The ‘mobile voice of Lexington’ goes silent

John Paul Warnecke
John Paul Warnecke

Amid the booms and pops of Independence Day fireworks, Lexington lost its voice, its “mobile voice.” Paul Warnecke, 81, a pioneer of broadcast journalism in Lexington, died.

From the late 1950s through the ’60s Paul and the red WVLK mobile studio were at any significant event, even some not so significant, in the Bluegrass. Paul and his engineer, Paul Dunbar, using newly available equipment, moved live radio from the station’s studios, atop the old Phoenix Hotel, to the scene of whatever was happening, and more importantly, as it happened.

Later, when WVLK’s parent company bought WKYT-TV, Paul took his imagination and talents to a new medium. There, he brought Lexington into the modern era of television news complete with the latest in on the scene news gathering equipment for “Eyewitness News” and, of course, a live mobile production unit.

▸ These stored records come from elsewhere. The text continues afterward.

Lemma clean_registrations_delete rid db :
  stored_clean db -> stored_clean (snd (registrations_delete rid db)).
Proof. intros [Hs Hr]. split; [done|]. simpl. by apply Forall_filter_keep. Qed.

Lemma lower_harmless (s : list N) : harmless s -> harmless (toLowerCase s).
Proof.
  unfold harmless, toLowerCase. intros H. apply Forall_fmap.
  eapply Forall_impl; [exact H|]. intros c Hc. simpl. unfold lower.
  destruct ((65 <=? c) && (c <=? 90))%N eqn:E; [|done].
  apply andb_true_iff in E as [E1 E2]. apply N.leb_le in E1, E2. unfold dangerous.
  repeat match goal with
  | |- context [(?a =? ?b)%N] => destruct (N.eqb_spec a b); try lia
  end; done.
Qed.

(** The row a method and a transaction id lead to, once the two checks
    on them have passed. *)
Lemma written_txn_clean (pm txn : jsval) :
  method_listed pm = true -> is_text "upi" pm && negb (truthy txn) = false ->
  (ToString pm = lit "cash" /\ txn_for pm (clean_txn txn) = JNull)
  \/ (ToString pm = lit "upi"
      /\ exists t, txn_for pm (clean_txn txn) = JStr t /\ harmless t /\ length t <= 500).
Proof.
  intros [-> | ->]%method_listed_cases Hupi; [by left|]. right. split; [done|].
  simpl in Hupi. destruct (truthy txn) eqn:Ht; [|done].
  exists (sanitize txn). unfold txn_for, clean_txn. rewrite Ht. simpl.
  split_and!; [done|apply sanitize_harmless|apply sanitize_short].
Qed.

(** What passing the checks of the four routes says about the phone,
    the method and the transaction id. *)
Lemma portal_checks_sound a b c d e f :
  Portal.register_checks a b c d e f = None ->
  isPhone b = true /\ method_listed e = true /\ is_text "upi" e && negb (truthy f) = false.
Proof.
  unfold Portal.register_checks. repeat case_match; intros [=].
  repeat match goal with H : negb _ = false |- _ => apply negb_false_iff in H end. done.
Qed.

Lemma batch_checks_sound a b c d e f g :
  Batch.register_checks a b c d e f g = None ->
  isPhone c = true /\ method_listed f = true /\ is_text "upi" f && negb (truthy g) = false.
Proof.
  unfold Batch.register_checks. repeat case_match; intros [=]; try done.
  repeat match goal with H : negb _ = false |- _ => apply negb_false_iff in H end. done.
Qed.

Lemma sales_checks_sound rid a b c d e f g :
  Portal.sales_checks rid a b c d e f g = None ->
  isPhone c = true /\ method_listed f = true /\ is_text "upi" f && negb (truthy g) = false.
Proof.
  unfold Portal.sales_checks. repeat case_match; intros [=].
  repeat match goal with H : negb _ = false |- _ => apply negb_false_iff in H end. done.
Qed.

Lemma first_checks_sound rid a b c d e f g :
  First.sales_checks rid a b c d e f g = None ->
  isPhone c = true /\ method_listed f = true /\ is_text "upi" f && negb (truthy g) = false.
Proof.
  unfold First.sales_checks. repeat case_match; intros [=].
  repeat match goal with H : negb _ = false |- _ => apply negb_false_iff in H end. done.
Qed.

After a few years at WTVQ, broadcasting lost Warnecke to the Commonwealth of Kentucky where he ran the project to take Kentucky’s public safety radio communications from World War II technology to state of the art. As part of that project KET was provided an electronic backbone for its transmissions across the state.

But Paul will always be associated with that iconic WVLK red truck known to all as the mobile studio. Last year, I attended a reunion of former Fayette County police officers whose reminiscences of me and Paul were not about our years at WKYT but about their memories of events involving the red truck.

Recently, I was talking about Paul with U.S Rep. and House Appropriations Committee Chairman Hal Rogers. He too is an alum of the red truck. We both remembered that you did not work for Paul, you worked with him. There are many other graduates of the Warnecke school who learned important life lessons from him.

There is one thing we had in common and all remember; no matter who the reporter, we all used the same words to close out our mobile broadcasts. On Monday, I am certain that his last words were: “This is the mobile voice of Lexington, KD4461 out”... for the last time.

John McGarvey is a Louisville attorney and former broadcast journalist.